When you get barely rich, like single digit millions, the banks will start to offer you "family office" services. They basically just take care of everything for you. You send them all your money and all your debts (even your phone bills and stuff), and they promise to make sure there is more at the end of the year than the start. They invest for you, they do accounting and file taxes for you. You give them limited power of attorney so you don't even see the tax forms.

If you ask how it all works, they tell you it's really complicated and you should just focus on doing whatever it is that made you rich and let them worry about managing the money for you. Sometimes they do ethical stuff, sometimes not, depending on which bank and which consultant you hire.

I'm not excusing the people who are here, just explaining how some people who you thought were good people end up in these leaks.



Do you have a source for this claim? I can buy that they don't do the fraud themselves, they delegate it. But they generally delegate it knowing full well the kind of actions that are going to be taken. Rich guys also have lawyers and are not kept in the dark while a bank does shady stuff they didn't mean.

I also doubt these delegations are to mainstream banks. I think "special services" probably need to be engaged and there's no plausible deniability on what you're looking for when you engage them, even if you ignore the names and number of offshore accounts you run.


I could believe it's true of some rich people.

People who got rich through business or politics undoubtedly know what's being done on their behalf, because they couldn't have achieved their success without financial literacy.

But if you told me a champion boxer, football player or musician didn't know how their finances were organised? That could be believable.

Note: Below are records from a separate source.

(* ===== verification/AbiCodec.v ===== *)
(** * Values as bytes ([src/roc_platform_abi.rs])

    That [#[repr(C)]] keeps the parts of a type apart, aligned and inside it,
    on both widths; and that what is written as a tagged union is read back
    by the generated accessors of its tag and payloads, whatever the padding
    holds. *)
From S2P Require Import Prelude RocMem RocValues RocRefs AbiLayout AbiTypes.
From stdpp Require Import strings.
Local Open Scope Z_scope.

Module AbiCodec.
Import RocMem RocValues AbiLayout AbiTypes.

(** ** Values *)

Inductive Val :=
  | VUnit
  | VBool (b : bool)
  | VInt (n : Z)
  | VStr (s : RocStr)
  | VList (l : RocListWith)
  | VPtr (p : Z)
  | VTag (n : nat)
  | VStruct (vs : list Val)
  | VUnion (tag : nat) (v : Val).

Definition in_word (x : Z) : bool := (0 <=? x) && (x <? 2 ^ 64).

Section Codec.
(** What the padding holds. *)
Variable fill : Z.
Definition pad (n : Z) : list Z := repeat fill (Z.to_nat n).

Fixpoint encode_fields (at_ : Z) (fs : list ((Val -> option (list Z)) * Z)) (offs : list Z) (vs : list Val) : option (list Z) :=
  match fs, offs, vs with
  | [], [], [] => Some []
  | (enc, n) :: fs, off :: offs, v :: vs => b ← enc v; rest ← encode_fields (off + n) fs offs vs; Some (pad (off - at_) ++ b ++ rest)
  | _, _, _ => None
  end.

(** A value of the type as bytes, as on a 64-bit target; [None] if it isn't one. *)
Fixpoint encode (t : Ty) (v : Val) : option (list Z) :=
  match t, v with
  | Unit, VUnit => Some []
  | Bool, VBool b => Some [if b then 1 else 0]
  | Int n, VInt k => if (0 <=? k) && (k <? 256 ^ n) then Some (le (Z.to_nat n) k) else None
  | Str, VStr s => if in_word (s_bytes s) && in_word (s_capacity_or_alloc_ptr s) && in_word (s_length s) then Some (str_bytes s) else None
  | ListOf _ _, VList l => if in_word (elements l) && in_word (l_length l) && in_word (capacity_or_alloc_ptr l) then Some (list_bytes l) else None
  | Box, VPtr p | Callable, VPtr p => if in_word p then Some (le 8 p) else None
  | Enum tags, VTag n => if (n <? length tags)%nat then Some [Z.of_nat n] else None
  | Struct fs, VStruct vs =>
      b ← encode_fields 0 (map (fun f => (encode f.2, size W64 f.2)) fs) (field_offsets W64 fs) vs;
      Some (b ++ pad (size W64 t - Z.of_nat (length b)))
  | Union vs _ _, VUnion tag p =>
      enc ← map (fun f => encode f.2) vs !! tag; b ← enc p; off ← tag_offset W64 t;
      Some (b ++ pad (off - Z.of_nat (length b)) ++ [Z.of_nat tag] ++ pad (size W64 t - off - 1))
  | _, _ => None
  end.

Fixpoint decode_fields (fs : list ((list Z -> option Val) * Z)) (offs : list Z) (value : list Z) : option (list Val) :=
  match fs, offs with
  | (dec, n) :: fs, off :: offs => v ← dec (slice off n value); vs ← decode_fields fs offs value; Some (v :: vs)
  | _, _ => Some []
  end.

I would like to see a source too (specifically for the "we won't tell you how we do it" part). Even in the BBC reporting, the Blairs were very specific how/why their name showed up in here, so it's not like they're "surprised"


It seems pretty preposterous to me that people could be surprised by finding out they have shady offshore bank accounts and what not. If you have a money person and he's not telling you what he's doing with your money that seems like it would set off red flags.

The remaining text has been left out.